++++ DATA TO USE ++++
Lemma run_returns_after_all_calls_witness :
  (run solver_stub listdir_keys "naca0012" (World ∅ [])).1 = Ok tt /\
  calls (run solver_stub listdir_keys "naca0012" (World ∅ [])).2 =
    [] ++ (polar_call "naca0012" half_degree_sweep <$> reynolds) /\
  files (run solver_stub listdir_keys "naca0012" (World ∅ [])).2
    !! ":00.bl" = None.
Proof.
  assert (H : (run solver_stub listdir_keys "naca0012" (World ∅ [])).1
              = Ok tt) by (vm_compute; reflexivity).
  split; [exact H |].
  apply (run_returns_after_all_calls solver_stub listdir_keys "naca0012"
           (World ∅ []) H).
Defined.

(** An exception of the first solver call ends [run] with that
    exception: one call was issued, [cleanup] is not run, and the
    directory is as the solver left it. *)
Theorem run_solver_exception
    (xf_call : solver) (os_listdir : dir -> list string)
    (airfoil : string) (w : world) (e : exn) (d1 : dir) :
  Py.startswith airfoil "naca" = true \/ has_airfoil_file airfoil (files w) ->
  xf_call (polar_call airfoil half_degree_sweep (Py.PyFloat 10000)) (files w)
    = (Raise e, d1) ->
  run xf_call os_listdir airfoil w =
    (Raise e,
     World d1 (calls w ++
               [polar_call airfoil half_degree_sweep (Py.PyFloat 10000)])).
Proof.
  intros Hmode Hcall. rewrite run_eq, reynolds_values.
  rewrite for_each_cons, polar_step_eq.
  assert (Py.startswith airfoil "naca"
          || bool_decide (is_Some (files w !! airfoil))
          || bool_decide (is_Some (files w !! dat airfoil)) = true) as ->.
  { destruct Hmode as [->|[H|H]]; [done | |];
      rewrite (bool_decide_eq_true_2 _ H);
      [by rewrite orb_true_r | apply orb_true_r]. }
  by rewrite (xf_invoke_eq _ _ _ _ _ Hcall).
Qed.
(** * pycroscopy: clustering wrapper and G-mode / Igor translators

  A shallow embedding of
    - [pycroscopy/processing/cluster.py]
    - [pycroscopy/io/translators/gmode_line.py]
    - [pycroscopy/io/translators/gmode_iv.py]
    - [pycroscopy/io/translators/igor_ibw.py]
  together with the properties claimed for them.

  Conventions.  Python integers are [Z].  Python exceptions are values of
  [Py.exn]; a call that may raise returns a [Py.outcome].  Calls into
  numpy, h5py, scipy and scikit-learn are either given their library
  semantics on the fragment that the code uses (slices, [np.min],
  [np.round], [np.tile], ...) or, when they compute on floating point data
  (the clustering fit, [linkage], the dtype transforms), taken as
  parameters of the model. *)

From Stdlib Require Import ZArith String Ascii DecimalString Bool Lia QArith Qround.
From Stdlib Require Import Permutation List.
Import ListNotations.
Open Scope Z_scope.

(* ===================================================================== *)
(** ** The Python fragment used by the sources *)
(* ===================================================================== *)

Module Py.

(** Exceptions raised by the modelled code and by the library calls. *)
Inductive exn : Type :=
| TypeError (msg : string)
| ValueError (msg : string)
| KeyError (key : string)
| IndexError (msg : string)
| IOError (path : string)
| OverflowError (msg : string)
| ZeroDivisionError.

Inductive outcome (A : Type) : Type :=
| Ok (a : A)
| Raise (e : exn).
Arguments Ok {A} a.
Arguments Raise {A} e.

Definition bind {A B : Type} (m : outcome A) (k : A -> outcome B) : outcome B :=
  match m with
  | Ok a => k a
  | Raise e => Raise e
  end.

(** [range(a, b)] *)
Definition range (a b : Z) : list Z :=
  map (fun i => a + Z.of_nat i) (seq 0 (Z.to_nat (b - a))).

(** A [slice(start, stop)] object; the step is always [None] in the
    sources. *)
Record slice : Type := mkslice { start : option Z; stop : option Z }.

(** One bound of [slice.indices(len)] for a positive step. *)
Definition adjust_index (len : Z) (dflt : Z) (i : option Z) : Z :=
  match i with
  | None => dflt
  | Some i =>
      if i <? 0 then Z.max (i + len) 0
      else Z.min i len
  end.

(** [slice.indices(len)], without the step. *)
Definition slice_indices (s : slice) (len : Z) : Z * Z :=
  (adjust_index len 0 (start s), adjust_index len len (stop s)).

(** The positions that [x[s]] reads from a sequence of length [len]. *)
Definition slice_positions (s : slice) (len : Z) : list Z :=
  let '(a, b) := slice_indices s len in range a b.

(** [seq[i]] for a non-negative position. *)
Definition getitem {A : Type} (l : list A) (i : Z) : option A :=
  if i <? 0 then None else nth_error l (Z.to_nat i).

(** [seq[s]] *)
Definition getslice {A : Type} (l : list A) (s : slice) : list A :=
  let '(a, b) := slice_indices s (Z.of_nat (length l)) in
  firstn (Z.to_nat (b - a)) (skipn (Z.to_nat a) l).

End Py.
(** * Shai-Hulud detector: a shallow embedding of [detector.js]

    The development follows the source file by file and function by
    function:

    - JavaScript values coming out of [JSON.parse], with the few
      operators the scanner applies to them (property access, [||],
      truthiness, use as a [Map] key);
    - the string primitives used by the text-feed reader ([trim],
      [split], [startsWith], [includes] and the one regular expression
      [/^([^:@]+)[:@](.+)$/]);
    - [Map] and [Set] as insertion-ordered containers;
    - [parseCompromisedList], the merge loop of
      [fetchAllCompromisedPackages], [getAllInstalledPackages] and
      [scanAllPackages];
    - the older [parseCompromisedList] of [check-packages.js] (module
      [CheckPackages]).

    Modelling conventions.  Strings are sequences of code units in the
    Latin-1 range (Stdlib [string]).  JSON numbers are restricted to
    integers, [JNum n] standing for the double nearest to [n].  Paths
    are POSIX paths.  Console output is not modelled.  The file system
    is a finite tree without symbolic links; the content of a file is
    represented by what [JSON.parse (fs.readFileSync f)] evaluates
    to. *)

From Stdlib Require Import List String Ascii Bool Arith ZArith Lia Permutation.
From Stdlib Require Import Decimal DecimalString.
Import ListNotations.
Open Scope string_scope.
Open Scope list_scope.

Set Implicit Arguments.
#[local] Set Warnings "-register-all".

(* ------------------------------------------------------------------ *)
(** ** Keys with decidable equality *)

Class EqKey (K : Type) := {
  keqb : K -> K -> bool;
  keqb_spec : forall a b : K, reflect (a = b) (keqb a b)
}.

#[export] Instance EqKey_string : EqKey string :=
  {| keqb := String.eqb; keqb_spec := String.eqb_spec |}.

(* ------------------------------------------------------------------ *)
(** ** JavaScript [Set] and [Map]

    Both containers iterate in insertion order, and the scanner's
    output arrays ([Array.from (m.keys ())], [Array.from sources]) expose
    that order, so they are kept as lists: a [Set] is the list of its
    members in insertion order, a [Map] the list of its key/value pairs.
    [Map.prototype.set] on a key already present replaces the value in
    place and keeps the position of the key. *)

Module JSSet.
Section Ops.
Context {A : Type} `{EqKey A}.

Definition has (x : A) (s : list A) : bool := existsb (keqb x) s.

Definition add (x : A) (s : list A) : list A :=
  if has x s then s else s ++ [x].
End Ops.
End JSSet.

Module JSMap.
Section Ops.
Context {K V : Type} `{EqKey K}.

Fixpoint get (k : K) (m : list (K * V)) : option V :=
  match m with
  | [] => None
  | (k', v) :: rest => if keqb k k' then Some v else get k rest
  end.

Definition has (k : K) (m : list (K * V)) : bool :=
  match get k m with Some _ => true | None => false end.

Fixpoint set (k : K) (v : V) (m : list (K * V)) : list (K * V) :=
  match m with
  | [] => [(k, v)]
  | (k', v') :: rest =>
      if keqb k k' then (k, v) :: rest else (k', v') :: set k v rest
  end.

Definition keys (m : list (K * V)) : list K := map fst m.

Definition size (m : list (K * V)) : nat := List.length m.
End Ops.
End JSMap.

(* ------------------------------------------------------------------ *)
(** ** JavaScript values

    [JArr] and [JObj] carry the identity of the object ([ref]): a [Map]
    compares object keys by reference, primitives by value
    (SameValueZero). *)

Inductive jsval : Type :=
| JUndefined
| JNull
| JBool (b : bool)
| JNum (n : Z)
| JStr (s : string)
| JArr (ref : nat) (items : list jsval)
| JObj (ref : nat) (fields : list (string * jsval)).

(** [JNum n] stands for the number [JSON.parse] yields for the integer
    [n], which is the double nearest to [n]. *)

(** The double nearest to a positive integer, ties to the even
    mantissa; [None] when the integer rounds to [Infinity]. *)
Definition nearestDouble (n : Z) : option Z :=
  let e := Z.log2 n in
  if (e <=? 52)%Z then Some n
  else
    let shift := (e - 52)%Z in
    let m := Z.shiftr n shift in
    let r := (n - Z.shiftl m shift)%Z in
    let half := Z.shiftl 1 (shift - 1) in
    let m' := if (half <? r)%Z || ((r =? half)%Z && Z.odd m) then (m + 1)%Z else m in
    let x := Z.shiftl m' shift in
    if (Z.shiftl 1 1024 <=? x)%Z then None else Some x.

(** The value of that double; plus or minus 2^1024 stands for the two
    infinities. *)
Definition doubleOf (n : Z) : Z :=
  let a := match nearestDouble (Z.abs n) with
           | Some x => x
           | None => Z.shiftl 1 1024
           end in
  if (n <? 0)%Z then (- a)%Z else a.

(** What a [Map] sees of a value used as a key: two numbers are the
    same key when they are the same double. *)
Inductive key : Type :=
| KUndefined
| KNull
| KBool (b : bool)
| KNum (n : Z)
| KStr (s : string)
| KRef (ref : nat).

Definition toKey (v : jsval) : key :=
  match v with
  | JUndefined => KUndefined
  | JNull => KNull
  | JBool b => KBool b
  | JNum n => KNum (doubleOf n)
  | JStr s => KStr s
  | JArr r _ => KRef r
  | JObj r _ => KRef r
  end.

Definition key_eqb (a b : key) : bool :=
  match a, b with
  | KUndefined, KUndefined => true
  | KNull, KNull => true
  | KBool x, KBool y => Bool.eqb x y
  | KNum x, KNum y => Z.eqb x y
  | KStr x, KStr y => String.eqb x y
  | KRef x, KRef y => Nat.eqb x y
  | _, _ => false
  end.

#[export, refine] Instance EqKey_key : EqKey key := {| keqb := key_eqb |}.
Proof.
  intros a b. destruct a, b; simpl; try (constructor; congruence).
  - destruct (Bool.eqb_spec b0 b); constructor; congruence.
  - destruct (Z.eqb_spec n n0); constructor; congruence.
  - destruct (String.eqb_spec s s0); constructor; congruence.
  - destruct (Nat.eqb_spec ref ref0); constructor; congruence.
Defined.

(** Outcome of an expression that may throw. *)
Inductive outcome (A : Type) : Type :=
| Ok (a : A)
| Throw.
Arguments Ok {A} a.
Arguments Throw {A}.

Definition bind {A B} (x : outcome A) (f : A -> outcome B) : outcome B :=
  match x with Ok a => f a | Throw => Throw end.

Notation "x <- e ;; k" := (bind e (fun x => k))
  (at level 61, e at next level, right associativity).

(** ToBoolean. *)
Definition truthy (v : jsval) : bool :=
  match v with
  | JUndefined | JNull => false
  | JBool b => b
  | JNum n => negb (Z.eqb n 0)
  | JStr s => negb (String.eqb s "")
  | JArr _ _ | JObj _ _ => true
  end.

(** [a || b]. *)
Definition jsOr (a b : jsval) : jsval := if truthy a then a else b.

Fixpoint field (name : string) (fields : list (string * jsval)) : option jsval :=
  match fields with
  | [] => None
  | (n, v) :: rest => if String.eqb n name then Some v else field name rest
  end.

(** [v.name] for the property names the two scripts read ([packages],
    [compromisedPackages], [name], [package], [version], [severity],
    [source]): none of them is defined on the prototypes of strings,
    numbers, booleans, arrays or objects, so only the own properties of
    an object answer; on [null] and [undefined] the access throws a
    TypeError. *)
Definition prop (v : jsval) (name : string) : outcome jsval :=
  match v with
  | JUndefined | JNull => Throw
  | JObj _ fields =>
      match field name fields with Some x => Ok x | None => Ok JUndefined end
  | _ => Ok JUndefined
  end.

Definition isArray (v : jsval) : bool :=
  match v with JArr _ _ => true | _ => false end.

(* ------------------------------------------------------------------ *)
(** ** String primitives *)

(** WhiteSpace and LineTerminator code units below 256, as stripped by
    [String.prototype.trim]: TAB, LF, VT, FF, CR, SP, NBSP. *)
Definition isWhite (c : ascii) : bool :=
  match nat_of_ascii c with
  | 9 | 10 | 11 | 12 | 13 | 32 | 160 => true
  | _ => false
  end.

(** LineTerminator code units below 256: the characters [.] refuses. *)
Definition isLineTerminator (c : ascii) : bool :=
  match nat_of_ascii c with
  | 10 | 13 => true
  | _ => false
  end.

Fixpoint trimStart (s : string) : string :=
  match s with
  | EmptyString => EmptyString
  | String c rest => if isWhite c then trimStart rest else s
  end.

Fixpoint trimEnd (s : string) : string :=
  match s with
  | EmptyString => EmptyString
  | String c rest =>
      match trimEnd rest with
      | EmptyString => if isWhite c then EmptyString else String c EmptyString
      | r => String c r
      end
  end.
++++
__PROBLEM TO WORK ON__: Using the data above, reproduce exactly the lines between those holding "assert (Py.startswith airfoil" and "semantics on the", inclusive, and no others.

__SOLUTION TO THE EXERCISE__:
  assert (Py.startswith airfoil "naca"
          || bool_decide (is_Some (files w !! airfoil))
          || bool_decide (is_Some (files w !! dat airfoil)) = true) as ->.
  { destruct Hmode as [->|[H|H]]; [done | |];
      rewrite (bool_decide_eq_true_2 _ H);
      [by rewrite orb_true_r | apply orb_true_r]. }
  by rewrite (xf_invoke_eq _ _ _ _ _ Hcall).
Qed.
(** * pycroscopy: clustering wrapper and G-mode / Igor translators

  A shallow embedding of
    - [pycroscopy/processing/cluster.py]
    - [pycroscopy/io/translators/gmode_line.py]
    - [pycroscopy/io/translators/gmode_iv.py]
    - [pycroscopy/io/translators/igor_ibw.py]
  together with the properties claimed for them.

  Conventions.  Python integers are [Z].  Python exceptions are values of
  [Py.exn]; a call that may raise returns a [Py.outcome].  Calls into
  numpy, h5py, scipy and scikit-learn are either given their library
  semantics on the fragment that the code uses (slices, [np.min],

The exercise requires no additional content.